Les journées culturelles sénégalaises, un événement devenu incontournable dans la vie de la communauté sénégalaise émigrée en République Populaire de Chine. En l’espace de 4 années, ce rendez-vous annuel entamé dans une salle est devenu un véritable creuset de rencontres et d’échanges de la cohorte de cette diaspora.

C’est dire que cette initiative est l’oeuvre pour ne pas dire le chef-d’oeuvre de personnes soucieuses du bien-être de leurs compatriotes, brûlant de passion pour le Sénégal et faisant du salut collectif leur leitmotiv.

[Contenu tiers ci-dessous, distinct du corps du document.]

(** The sort places every module exactly when there is an order at all. *)
Lemma topo_sort_complete : length (topo_sort deps slugs) = length slugs <-> acyclic.
Proof using Hnd.
  destruct topo_sort_inv as [indeg Hinv]. split.
  - intros Hl. destruct Hinv as [[Hn _] _ _ _ Hf]. by apply (deps_first_acyclic _ Hn (topo_sort_perm Hl)).
  - intros [rank Hrank]. destruct Hinv as [[Hn Hs] _ _ Hdone _]. set (order := topo_sort deps slugs) in *.
    destruct (filter (fun s => s ∉ order) slugs) as [|x l] eqn:E.
    + apply Permutation_length, NoDup_Permutation; [done|done|]. intros s. split; [apply Hs|]. intros Hsl.
      destruct (decide (s ∈ order)) as [|Hno]; [done|]. exfalso.
      assert (Hin : s ∈ filter (fun s => s ∉ order) slugs) by by apply list_elem_of_filter. rewrite E in Hin. by apply elem_of_nil in Hin.
    + destruct (least rank (filter (fun s => s ∉ order) slugs)) as (s & [Hno Hsl]%list_elem_of_filter & Hmin); [by rewrite E|].
      exfalso. destruct (remaining order s) as [|d r] eqn:Er.
      { apply Hdone in Er as [?|?%elem_of_nil]; done. }
      assert (Hd : d ∈ remaining order s) by (rewrite Er; by left). apply elem_of_remaining in Hd as (Hd1 & Hd2 & Hd3).
      specialize (Hmin d). specialize (Hrank s d Hsl Hd2 Hd1). rewrite list_elem_of_filter in Hmin. specialize (Hmin (conj Hd3 Hd2)). lia.
Qed.
End kahn.

(** ** The whole order *)

Lemma cons_app_split {A} (l k l1 : list A) x l2 : l ++ k = l1 ++ x :: l2 ->
  (exists r, l = l1 ++ x :: r /\ l2 = r ++ k) \/ (exists r, l1 = l ++ r /\ k = r ++ x :: l2).
Proof.
  revert l1. induction l as [|y l IH]; intros l1 Heq; [by right; exists l1|]. destruct l1 as [|z l1]; injection Heq as -> Heq.
  - left. by exists l.
  - destruct (IH l1 Heq) as [(r & -> & ->)|(r & -> & ->)]; [left; by exists r|right; by exists r].
Qed.

Lemma bind_split {A B} (f : A -> list B) xs l1 b l2 : xs ≫= f = l1 ++ b :: l2 ->
  exists o1 x o2 b1 b2, xs = o1 ++ x :: o2 /\ f x = b1 ++ b :: b2 /\ l1 = (o1 ≫= f) ++ b1 /\ l2 = b2 ++ (o2 ≫= f).
Proof.
  revert l1. induction xs as [|x xs IH]; intros l1 Heq; [by destruct l1|]. cbn in Heq.
  apply cons_app_split in Heq as [(r & Hf & ->)|(r & -> & Heq)].
  - by exists [], x, xs, l1, r.
  - destruct (IH r Heq) as (o1 & y & o2 & b1 & b2 & -> & Hf & -> & ->). exists (x :: o1), y, o2, b1, b2.
    split; [done|]. split; [done|]. split; [|done]. cbn. by rewrite app_assoc.
Qed.

Lemma deps_first_app deps A B oa ob : deps_first deps A oa -> deps_first deps B ob -> oa ≡ₚ A ->
  (forall s d, s ∈ A -> d ∈ deps s -> d ∉ B) -> deps_first deps (A ++ B) (oa ++ ob).
Proof.
  intros Ha Hb Hp Hab l1 s l2 Heq d Hd Hin. apply cons_app_split in Heq as [(r & -> & ->)|(r & -> & ->)].
  - apply elem_of_app in Hd as [Hd|Hd]; [by eapply Ha|]. exfalso. apply (Hab s d); [|done|done].
    rewrite <-Hp, elem_of_app. right. by left.
  - rewrite elem_of_app. apply elem_of_app in Hd as [Hd|Hd]; [left; by rewrite Hp|right; by eapply Hb].
Qed.

Lemma deps_first_ext deps A B order : (forall d, d ∈ A <-> d ∈ B) -> deps_first deps A order -> deps_first deps B order.
Proof. intros Hab Ha l1 s l2 Heq d Hd. apply (Ha l1 s l2 Heq). by apply Hab. Qed.

Lemma acyclic_sub deps A B : (forall s, s ∈ A -> s ∈ B) -> acyclic deps B -> acyclic deps A.
Proof. intros Hs [rank Hr]. exists rank. eauto. Qed.

Section order.
Context (cat : gmap string ModuleManifest) (active : list string) (Hnd : NoDup active).
Context (Hcat : forall s, s ∈ active -> is_Some (cat !! s)).
Context (Hdeps : forall s d m dm, s ∈ active -> cat !! s = Some m -> d ∈ mf_depends_on m -> cat !! d = Some dm ->
  Phase.rank (mf_phase dm) <= Phase.rank (mf_phase m)).

Lemma elem_of_phase s phase : s ∈ phase_slugs cat active phase <-> s ∈ active /\ exists m, cat !! s = Some m /\ mf_phase m = phase.
Proof using Type.
  unfold phase_slugs. rewrite list_elem_of_filter, fmap_Some. split; [intros [(m & ? & ->) ?]|intros [? (m & ? & <-)]]; eauto.
Qed.

Lemma phases_perm : phase_slugs cat active Phase.Pre ++ phase_slugs cat active Phase.Main ++ phase_slugs cat active Phase.Post ≡ₚ active.
Proof using Hnd Hcat.
  apply NoDup_Permutation; [|done|].
  - apply NoDup_app. split_and!; [by apply NoDup_filter| |apply NoDup_app; split_and!; [by apply NoDup_filter| |by apply NoDup_filter]].
    + intros s. rewrite elem_of_app, !elem_of_phase. naive_solver congruence.
    + intros s. rewrite !elem_of_phase. naive_solver congruence.
  - intros s. rewrite !elem_of_app, !elem_of_phase. split; [naive_solver|].
    intros Hs. destruct (Hcat s Hs) as [m Hm]. destruct (mf_phase m) eqn:E; naive_solver.
Qed.

Lemma later_free s d a b : s ∈ phase_slugs cat active a -> d ∈ phase_slugs cat active b -> d ∈ deps_of cat s -> Phase.rank b <= Phase.rank a.
Proof using Hdeps.
  intros (Hs & m & Hm & <-)%elem_of_phase (Hd & dm & Hdm & <-)%elem_of_phase Hin. unfold deps_of in Hin. rewrite Hm in Hin.
  by apply (Hdeps s d m dm).
Qed.

Lemma phase_order_ok phase order : phase_order cat active phase = Ok order ->
  order ≡ₚ phase_slugs cat active phase /\ deps_first (deps_of cat) (phase_slugs cat active phase) order.
Proof using Hnd.
  unfold phase_order. assert (Hn : NoDup (phase_slugs cat active phase)) by by apply NoDup_filter.
  destruct (Nat.eqb_spec (length (topo_sort (deps_of cat) (phase_slugs cat active phase))) (length (phase_slugs cat active phase))) as [E|]; [|done].
  intros [= <-]. split; [by apply topo_sort_perm|by apply topo_sort_deps_first].
Qed.

Lemma phase_order_acyclic phase : acyclic (deps_of cat) (phase_slugs cat active phase) -> exists order, phase_order cat active phase = Ok order.
Proof using Hnd.
  intros Ha. unfold phase_order. assert (Hn : NoDup (phase_slugs cat active phase)) by by apply NoDup_filter.
  rewrite (proj2 (topo_sort_complete (deps_of cat) _ Hn) Ha), Nat.eqb_refl. eauto.
Qed.

Lemma slug_order_ok order : slug_order cat active = Ok order ->
  order ≡ₚ active /\ deps_first (deps_of cat) active order.
Proof using All.
  unfold slug_order. destruct (phase_order cat active Phase.Pre) as [pre|] eqn:E1; [|done]. simpl.
  destruct (phase_order cat active Phase.Main) as [main|] eqn:E2; [|done]. simpl.
  destruct (phase_order cat active Phase.Post) as [post|] eqn:E3; [|done]. simpl. intros [= <-].
  destruct (phase_order_ok _ _ E1) as [P1 F1], (phase_order_ok _ _ E2) as [P2 F2], (phase_order_ok _ _ E3) as [P3 F3].
  split; [by rewrite P1, P2, P3, phases_perm|].
  apply (deps_first_ext _ (phase_slugs cat active Phase.Pre ++ phase_slugs cat active Phase.Main ++ phase_slugs cat active Phase.Post)).
  { intros d. by rewrite phases_perm. }
  apply deps_first_app; [done| |done|].
  - apply deps_first_app; [done|done|done|]. intros s d Hs Hd Hb. pose proof (later_free s d _ _ Hs Hb Hd) as Hl. simpl in Hl. lia.
  - intros s d Hs Hd [Hb|Hb]%elem_of_app; pose proof (later_free s d _ _ Hs Hb Hd) as Hl; simpl in Hl; lia.
Qed.

(** The slugs are put into an order exactly when their dependencies have no cycle. *)
Lemma slug_order_exact : is_ok (slug_order cat active) = true <-> acyclic (deps_of cat) active.
Proof using All.
  split.
  - destruct (slug_order cat active) as [order|] eqn:E; [|done]. intros _. destruct (slug_order_ok _ E) as [Hp Hf].
    by apply (deps_first_acyclic _ _ order); [rewrite Hp|..].
  - intros Ha. unfold slug_order.
    assert (Hs : forall phase, exists order, phase_order cat active phase = Ok order).
    { intros phase. apply phase_order_acyclic. eapply acyclic_sub; [|exact Ha]. intros s ?%elem_of_phase. tauto. }
    destruct (Hs Phase.Pre) as [? ->], (Hs Phase.Main) as [? ->], (Hs Phase.Post) as [? ->]. done.
Qed.
End order.

(** ** Resolution *)

Section resolution.
Context `{TomlText} (fs : FileSystem).
(* ===== verification/ModulesPlan.v ===== *)
(** * ModulesPlan: what could be installed, and the plan to do it

    Models diff, install-options, install-plan and apply-plan of
    crates/selfdef-cli/src/modules.rs: the catalog is compared with the host configuration,
    what is missing is classified by the hardware gate and its dependencies, and what is
    ready is put into an order whose steps are applied one by one. The order is found by a
    second implementation of the sort of Modules, with a list of edges and a queue that is
    sorted again at every push; it is proved to give the same order. *)

From stdpp Require Import sorting.
From S2P Require Import Prelude Core Signing Federation Config Hardware PolicyOverlap Features Modules ModulesProps.
From stdpp Require Import options.

(** ** The catalog against the host *)

(** [split('#').next()]. *)
Definition base_slug (key : string) : string := default key (head (split "#" key)).
(** The modules of the host configuration, an ordered set. *)
Definition host_slugs (host : HostConfig) : list string := merge_sort String.le (remove_dups (base_slug <$> host.*1)).
Definition catalog_slugs (mods : list (string * ModuleManifest)) : list string := merge_sort String.le (remove_dups mods.*1).

Record Diff := mkDiff { df_installed : list string; df_available : list string; df_orphaned : list string }.
Definition diff (host : HostConfig) (mods : list (string * ModuleManifest)) : Diff :=
  let h := host_slugs host in
  let c := catalog_slugs mods in
  mkDiff (filter (fun s => s ∈ h) c) (filter (fun s => s ∉ h) c) (filter (fun s => s ∉ c) h).

Inductive GateVerdict := Ungated | Passes | Blocked (unmet : list string) | ProbeUnavailable.
Inductive Recommendation := Ready | BlockedByHardware | BlockedByMissingDeps | NeedsReview.
#[export] Instance recommendation_eq_dec : EqDecision Recommendation.
Proof. solve_decision. Defined.

Section plan.
Context `{UnicodeTables} (caps : option HardwareCapabilities).

Definition gate_verdict (m : ModuleManifest) : GateVerdict :=
  if requirements_is_empty (mf_requires_hardware m) then Ungated
  else match caps with
       | Some c => match evaluate c (mf_requires_hardware m) with Ok _ => Passes | Err u => Blocked u end
       | None => ProbeUnavailable
       end.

A l’image de cette relation pluriséculaire, tricotant un fil de continuité, plongeant ses racines dans la nuit des temps et tissant une toile d’araignée en ce IIIème millénaire, l’AESC suit son bonhomme de chemin parsemé de francs succès, gages de crédibilité et de légitimité.

Cette aventure prolifique est à inscrire dans la dynamique de bonne santé des relations bilatérales entre le Sénégal et la Chine, deux pays éloignés par les caprices de la géologie mais fortement liés par les vicissitudes de la vie et leur aspiration commune à un monde meilleur.

Bienvenue à Pékin, capitale culturelle mondiale, témoin de notre temps à travers ses reliques, preuves irréfutables que les hommes qui y ont habité ont nourri des ambitions surpassant leur vie.

Puisse cette tradition confucéenne, au détour de l’isthme de Suez où l’Afrique fut le plus vieux guide de l’humanité, nous charier de la magnanimité, nourris que nous sommes des valeurs de partage, selon les expressions consacrées et combinées de Aimé Césaire : « (…) Ne jamais laisser l’intérêt général être noyé dans les eaux profondes des intérêts privés », et Périclès : « (…)Même si toutes les choses sont vouées au déclin, puissiez-vous dire de nous, siècles futurs, que nous avons construit la cité la plus belle et la plus céleste ». 

C’est cela notre ambition pour l’AESC.